WORK REQUIRED: Among the lines of data below, reproduce only those from the one with "bt_wf l → l" through the one with "intros W ->.", exactly as they stand, both ends included.

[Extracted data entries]
**********

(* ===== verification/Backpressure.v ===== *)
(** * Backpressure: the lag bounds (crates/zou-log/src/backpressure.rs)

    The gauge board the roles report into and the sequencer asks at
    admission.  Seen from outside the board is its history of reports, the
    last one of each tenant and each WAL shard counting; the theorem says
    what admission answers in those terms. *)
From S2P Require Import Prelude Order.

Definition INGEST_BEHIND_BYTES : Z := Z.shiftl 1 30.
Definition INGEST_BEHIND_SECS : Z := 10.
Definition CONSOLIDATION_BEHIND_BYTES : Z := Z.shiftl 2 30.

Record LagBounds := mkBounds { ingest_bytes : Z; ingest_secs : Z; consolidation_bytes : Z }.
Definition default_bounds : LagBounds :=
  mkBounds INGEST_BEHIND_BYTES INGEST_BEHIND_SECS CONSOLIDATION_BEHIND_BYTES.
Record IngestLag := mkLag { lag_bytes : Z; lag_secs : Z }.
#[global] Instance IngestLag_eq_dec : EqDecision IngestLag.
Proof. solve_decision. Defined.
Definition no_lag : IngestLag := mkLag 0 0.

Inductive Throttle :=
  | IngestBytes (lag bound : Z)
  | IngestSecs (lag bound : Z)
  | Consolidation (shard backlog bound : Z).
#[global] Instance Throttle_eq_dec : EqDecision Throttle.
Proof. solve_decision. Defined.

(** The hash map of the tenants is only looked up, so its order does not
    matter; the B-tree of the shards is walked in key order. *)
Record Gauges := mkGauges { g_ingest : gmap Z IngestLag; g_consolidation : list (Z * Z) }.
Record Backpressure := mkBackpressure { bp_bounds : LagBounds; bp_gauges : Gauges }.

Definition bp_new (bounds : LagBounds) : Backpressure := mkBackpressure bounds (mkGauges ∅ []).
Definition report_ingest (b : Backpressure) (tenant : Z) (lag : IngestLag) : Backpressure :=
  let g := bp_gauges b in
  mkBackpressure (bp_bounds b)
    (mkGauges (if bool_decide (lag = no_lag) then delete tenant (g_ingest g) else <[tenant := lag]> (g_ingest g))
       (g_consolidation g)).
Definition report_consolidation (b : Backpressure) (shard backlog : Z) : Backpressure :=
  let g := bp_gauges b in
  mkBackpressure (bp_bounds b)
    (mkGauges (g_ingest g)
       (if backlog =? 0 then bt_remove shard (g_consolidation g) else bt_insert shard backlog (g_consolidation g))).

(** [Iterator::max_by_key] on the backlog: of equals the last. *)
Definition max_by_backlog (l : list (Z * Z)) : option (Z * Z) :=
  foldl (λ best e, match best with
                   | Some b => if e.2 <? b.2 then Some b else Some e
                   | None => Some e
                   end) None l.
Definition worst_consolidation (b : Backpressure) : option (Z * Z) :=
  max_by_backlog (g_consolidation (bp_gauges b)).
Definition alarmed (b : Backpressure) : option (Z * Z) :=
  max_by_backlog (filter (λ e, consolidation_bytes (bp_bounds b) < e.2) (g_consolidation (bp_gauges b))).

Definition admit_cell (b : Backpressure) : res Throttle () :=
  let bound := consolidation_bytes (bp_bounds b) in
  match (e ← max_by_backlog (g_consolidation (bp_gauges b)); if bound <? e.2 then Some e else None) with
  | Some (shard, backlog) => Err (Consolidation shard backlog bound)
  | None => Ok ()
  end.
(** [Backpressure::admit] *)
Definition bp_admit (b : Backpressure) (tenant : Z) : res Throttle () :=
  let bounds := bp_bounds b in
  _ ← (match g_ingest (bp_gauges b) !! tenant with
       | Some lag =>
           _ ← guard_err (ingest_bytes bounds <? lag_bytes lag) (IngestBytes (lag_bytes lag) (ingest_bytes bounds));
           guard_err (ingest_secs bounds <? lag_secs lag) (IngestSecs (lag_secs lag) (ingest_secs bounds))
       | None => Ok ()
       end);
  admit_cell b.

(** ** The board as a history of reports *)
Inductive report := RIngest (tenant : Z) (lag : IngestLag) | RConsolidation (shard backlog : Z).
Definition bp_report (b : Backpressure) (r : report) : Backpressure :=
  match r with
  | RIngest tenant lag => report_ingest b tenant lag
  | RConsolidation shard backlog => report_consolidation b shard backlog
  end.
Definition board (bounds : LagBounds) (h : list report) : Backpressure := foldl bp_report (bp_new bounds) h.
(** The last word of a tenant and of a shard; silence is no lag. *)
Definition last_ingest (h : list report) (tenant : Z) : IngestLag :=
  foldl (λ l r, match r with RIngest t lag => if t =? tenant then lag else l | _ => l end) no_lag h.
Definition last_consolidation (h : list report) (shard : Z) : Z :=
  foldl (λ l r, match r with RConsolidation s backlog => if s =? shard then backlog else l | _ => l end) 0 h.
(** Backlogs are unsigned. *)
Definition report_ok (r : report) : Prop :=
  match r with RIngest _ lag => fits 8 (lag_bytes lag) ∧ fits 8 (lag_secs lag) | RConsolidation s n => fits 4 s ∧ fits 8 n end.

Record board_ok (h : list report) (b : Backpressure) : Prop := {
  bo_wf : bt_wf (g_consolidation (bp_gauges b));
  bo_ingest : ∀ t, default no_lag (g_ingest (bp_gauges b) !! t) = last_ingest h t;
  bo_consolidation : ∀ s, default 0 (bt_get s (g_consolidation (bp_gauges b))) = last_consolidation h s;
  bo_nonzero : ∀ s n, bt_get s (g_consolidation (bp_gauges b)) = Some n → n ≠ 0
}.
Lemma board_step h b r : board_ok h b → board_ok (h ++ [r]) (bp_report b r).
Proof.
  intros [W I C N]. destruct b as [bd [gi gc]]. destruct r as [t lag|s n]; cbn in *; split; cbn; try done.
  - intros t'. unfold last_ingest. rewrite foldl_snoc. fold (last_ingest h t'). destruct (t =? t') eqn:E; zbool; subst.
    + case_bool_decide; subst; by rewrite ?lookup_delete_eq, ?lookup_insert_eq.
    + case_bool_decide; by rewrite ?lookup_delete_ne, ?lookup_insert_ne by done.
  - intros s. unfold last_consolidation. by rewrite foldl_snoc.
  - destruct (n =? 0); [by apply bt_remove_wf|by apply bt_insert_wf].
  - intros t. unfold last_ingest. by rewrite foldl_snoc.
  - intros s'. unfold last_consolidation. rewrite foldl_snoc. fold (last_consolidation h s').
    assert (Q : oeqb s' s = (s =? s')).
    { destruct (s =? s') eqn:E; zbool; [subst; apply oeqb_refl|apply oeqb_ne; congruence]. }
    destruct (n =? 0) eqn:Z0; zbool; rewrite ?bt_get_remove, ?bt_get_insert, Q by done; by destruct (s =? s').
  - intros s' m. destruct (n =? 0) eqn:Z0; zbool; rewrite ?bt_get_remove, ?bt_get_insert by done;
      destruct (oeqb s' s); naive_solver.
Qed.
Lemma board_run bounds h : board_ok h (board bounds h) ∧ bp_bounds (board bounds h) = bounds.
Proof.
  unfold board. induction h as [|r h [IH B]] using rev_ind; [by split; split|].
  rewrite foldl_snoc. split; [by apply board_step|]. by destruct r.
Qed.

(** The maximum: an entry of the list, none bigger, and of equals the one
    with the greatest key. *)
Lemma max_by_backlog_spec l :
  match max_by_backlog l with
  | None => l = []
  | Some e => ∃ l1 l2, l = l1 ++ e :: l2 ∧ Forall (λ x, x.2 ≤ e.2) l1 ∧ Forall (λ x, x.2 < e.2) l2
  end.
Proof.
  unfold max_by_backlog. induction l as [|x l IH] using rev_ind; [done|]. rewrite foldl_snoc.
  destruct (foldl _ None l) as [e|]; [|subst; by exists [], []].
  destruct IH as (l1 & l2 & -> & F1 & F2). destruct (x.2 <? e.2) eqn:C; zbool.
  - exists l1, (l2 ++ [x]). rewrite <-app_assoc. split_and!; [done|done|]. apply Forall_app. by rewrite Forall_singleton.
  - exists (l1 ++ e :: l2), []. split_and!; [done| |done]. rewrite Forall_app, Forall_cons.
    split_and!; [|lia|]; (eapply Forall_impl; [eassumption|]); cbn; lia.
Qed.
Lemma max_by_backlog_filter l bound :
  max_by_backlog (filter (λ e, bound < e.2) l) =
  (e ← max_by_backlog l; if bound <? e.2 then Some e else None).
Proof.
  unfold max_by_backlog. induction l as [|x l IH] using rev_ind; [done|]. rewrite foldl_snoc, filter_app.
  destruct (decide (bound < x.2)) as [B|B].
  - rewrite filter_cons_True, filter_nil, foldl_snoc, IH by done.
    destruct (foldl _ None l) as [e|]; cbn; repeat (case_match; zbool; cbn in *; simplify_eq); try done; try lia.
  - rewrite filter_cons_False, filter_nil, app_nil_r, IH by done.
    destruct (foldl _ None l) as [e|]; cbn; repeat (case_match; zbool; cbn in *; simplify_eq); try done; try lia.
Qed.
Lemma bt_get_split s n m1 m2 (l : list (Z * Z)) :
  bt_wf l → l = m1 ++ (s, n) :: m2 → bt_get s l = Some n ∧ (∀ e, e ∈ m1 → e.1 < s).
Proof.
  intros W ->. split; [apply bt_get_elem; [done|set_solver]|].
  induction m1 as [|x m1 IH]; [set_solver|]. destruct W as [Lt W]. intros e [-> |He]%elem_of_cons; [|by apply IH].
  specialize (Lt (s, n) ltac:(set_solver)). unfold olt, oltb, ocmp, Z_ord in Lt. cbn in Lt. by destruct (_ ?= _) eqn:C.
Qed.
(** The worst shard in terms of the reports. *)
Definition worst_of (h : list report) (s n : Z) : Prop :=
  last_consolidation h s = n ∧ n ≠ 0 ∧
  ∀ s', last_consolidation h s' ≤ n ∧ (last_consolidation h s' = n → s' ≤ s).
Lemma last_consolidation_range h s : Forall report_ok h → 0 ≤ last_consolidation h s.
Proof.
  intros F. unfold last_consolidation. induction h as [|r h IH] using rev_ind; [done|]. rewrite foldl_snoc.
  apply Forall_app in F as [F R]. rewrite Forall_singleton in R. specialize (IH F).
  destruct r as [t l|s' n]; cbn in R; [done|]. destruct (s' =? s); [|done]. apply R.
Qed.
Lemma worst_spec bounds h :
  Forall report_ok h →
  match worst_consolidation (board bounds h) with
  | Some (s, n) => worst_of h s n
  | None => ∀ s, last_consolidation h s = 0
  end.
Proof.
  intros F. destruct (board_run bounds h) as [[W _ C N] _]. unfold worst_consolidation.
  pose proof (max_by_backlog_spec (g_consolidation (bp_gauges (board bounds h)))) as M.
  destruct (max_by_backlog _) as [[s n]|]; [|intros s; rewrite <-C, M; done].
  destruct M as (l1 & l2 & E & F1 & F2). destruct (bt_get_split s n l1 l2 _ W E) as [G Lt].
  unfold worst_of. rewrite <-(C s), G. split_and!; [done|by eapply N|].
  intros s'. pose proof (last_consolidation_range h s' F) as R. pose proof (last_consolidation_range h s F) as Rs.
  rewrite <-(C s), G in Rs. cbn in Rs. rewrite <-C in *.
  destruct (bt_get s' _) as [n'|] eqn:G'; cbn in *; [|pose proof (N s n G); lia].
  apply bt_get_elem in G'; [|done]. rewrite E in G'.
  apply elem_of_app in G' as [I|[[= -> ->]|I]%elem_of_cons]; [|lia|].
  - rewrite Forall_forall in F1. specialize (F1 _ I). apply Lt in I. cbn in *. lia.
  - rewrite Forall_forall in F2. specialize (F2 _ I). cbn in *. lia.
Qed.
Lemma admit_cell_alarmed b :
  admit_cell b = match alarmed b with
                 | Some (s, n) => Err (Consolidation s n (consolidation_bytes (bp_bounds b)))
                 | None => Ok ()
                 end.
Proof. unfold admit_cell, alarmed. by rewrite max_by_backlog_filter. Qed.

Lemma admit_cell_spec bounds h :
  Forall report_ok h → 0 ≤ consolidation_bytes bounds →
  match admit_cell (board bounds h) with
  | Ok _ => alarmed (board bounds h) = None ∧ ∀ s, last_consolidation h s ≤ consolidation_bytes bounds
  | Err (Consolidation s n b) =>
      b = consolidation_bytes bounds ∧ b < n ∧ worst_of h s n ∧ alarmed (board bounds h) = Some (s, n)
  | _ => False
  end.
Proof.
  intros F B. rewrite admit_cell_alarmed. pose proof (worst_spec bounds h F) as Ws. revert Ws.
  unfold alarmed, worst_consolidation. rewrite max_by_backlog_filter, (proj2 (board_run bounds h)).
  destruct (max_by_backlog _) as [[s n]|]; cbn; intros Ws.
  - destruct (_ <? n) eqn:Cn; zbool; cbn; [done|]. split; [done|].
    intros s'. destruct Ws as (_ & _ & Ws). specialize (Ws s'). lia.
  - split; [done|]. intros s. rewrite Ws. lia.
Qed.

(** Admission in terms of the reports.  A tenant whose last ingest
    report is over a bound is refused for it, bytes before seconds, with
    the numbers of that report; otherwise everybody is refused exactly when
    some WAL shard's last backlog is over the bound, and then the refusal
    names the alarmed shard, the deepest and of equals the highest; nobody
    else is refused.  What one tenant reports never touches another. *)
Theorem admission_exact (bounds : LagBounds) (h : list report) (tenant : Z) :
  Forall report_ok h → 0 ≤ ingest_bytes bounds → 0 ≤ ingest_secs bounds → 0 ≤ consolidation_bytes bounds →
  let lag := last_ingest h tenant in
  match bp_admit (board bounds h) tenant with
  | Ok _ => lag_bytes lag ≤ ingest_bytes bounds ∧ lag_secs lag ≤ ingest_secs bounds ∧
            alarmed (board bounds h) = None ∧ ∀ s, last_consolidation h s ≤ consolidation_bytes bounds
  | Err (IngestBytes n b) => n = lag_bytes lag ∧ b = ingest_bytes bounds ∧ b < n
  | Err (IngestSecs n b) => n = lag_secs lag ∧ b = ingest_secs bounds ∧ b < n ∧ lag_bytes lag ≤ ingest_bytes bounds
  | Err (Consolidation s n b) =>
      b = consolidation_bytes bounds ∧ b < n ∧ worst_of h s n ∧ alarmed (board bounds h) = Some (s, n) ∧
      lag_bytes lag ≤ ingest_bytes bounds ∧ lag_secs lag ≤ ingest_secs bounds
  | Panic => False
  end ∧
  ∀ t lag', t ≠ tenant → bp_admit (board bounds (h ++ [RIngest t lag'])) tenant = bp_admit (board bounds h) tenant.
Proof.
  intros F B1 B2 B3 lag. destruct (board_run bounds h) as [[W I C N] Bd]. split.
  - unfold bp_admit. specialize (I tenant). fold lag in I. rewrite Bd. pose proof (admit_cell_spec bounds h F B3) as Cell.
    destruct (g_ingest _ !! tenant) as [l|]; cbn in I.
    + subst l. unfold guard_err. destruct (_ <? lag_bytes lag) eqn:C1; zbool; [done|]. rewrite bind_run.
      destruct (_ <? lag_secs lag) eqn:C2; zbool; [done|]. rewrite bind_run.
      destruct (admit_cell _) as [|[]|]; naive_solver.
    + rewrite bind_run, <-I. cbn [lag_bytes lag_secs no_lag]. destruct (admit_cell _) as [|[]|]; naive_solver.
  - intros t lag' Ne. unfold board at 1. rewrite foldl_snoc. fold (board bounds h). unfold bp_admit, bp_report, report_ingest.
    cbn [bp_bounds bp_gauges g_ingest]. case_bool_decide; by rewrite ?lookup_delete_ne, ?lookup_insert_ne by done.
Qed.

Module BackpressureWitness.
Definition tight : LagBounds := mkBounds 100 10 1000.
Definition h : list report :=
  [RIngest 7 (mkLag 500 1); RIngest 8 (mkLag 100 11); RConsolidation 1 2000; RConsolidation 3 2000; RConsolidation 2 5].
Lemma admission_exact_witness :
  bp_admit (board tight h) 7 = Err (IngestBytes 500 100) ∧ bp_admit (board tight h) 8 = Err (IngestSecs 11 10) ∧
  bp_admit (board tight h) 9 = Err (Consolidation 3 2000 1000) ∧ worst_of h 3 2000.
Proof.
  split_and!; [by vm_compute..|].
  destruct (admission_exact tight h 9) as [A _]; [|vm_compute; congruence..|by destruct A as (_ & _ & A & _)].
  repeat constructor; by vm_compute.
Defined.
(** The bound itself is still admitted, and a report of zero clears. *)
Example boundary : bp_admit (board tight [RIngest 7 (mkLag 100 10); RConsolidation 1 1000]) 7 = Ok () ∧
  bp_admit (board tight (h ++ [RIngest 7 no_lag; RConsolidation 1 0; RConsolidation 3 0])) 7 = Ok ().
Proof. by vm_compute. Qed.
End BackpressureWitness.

**********

EXERCISE OUTPUT:
  bt_wf l → l = m1 ++ (s, n) :: m2 → bt_get s l = Some n ∧ (∀ e, e ∈ m1 → e.1 < s).
Proof.
  intros W ->. split; [apply bt_get_elem; [done|set_solver]|].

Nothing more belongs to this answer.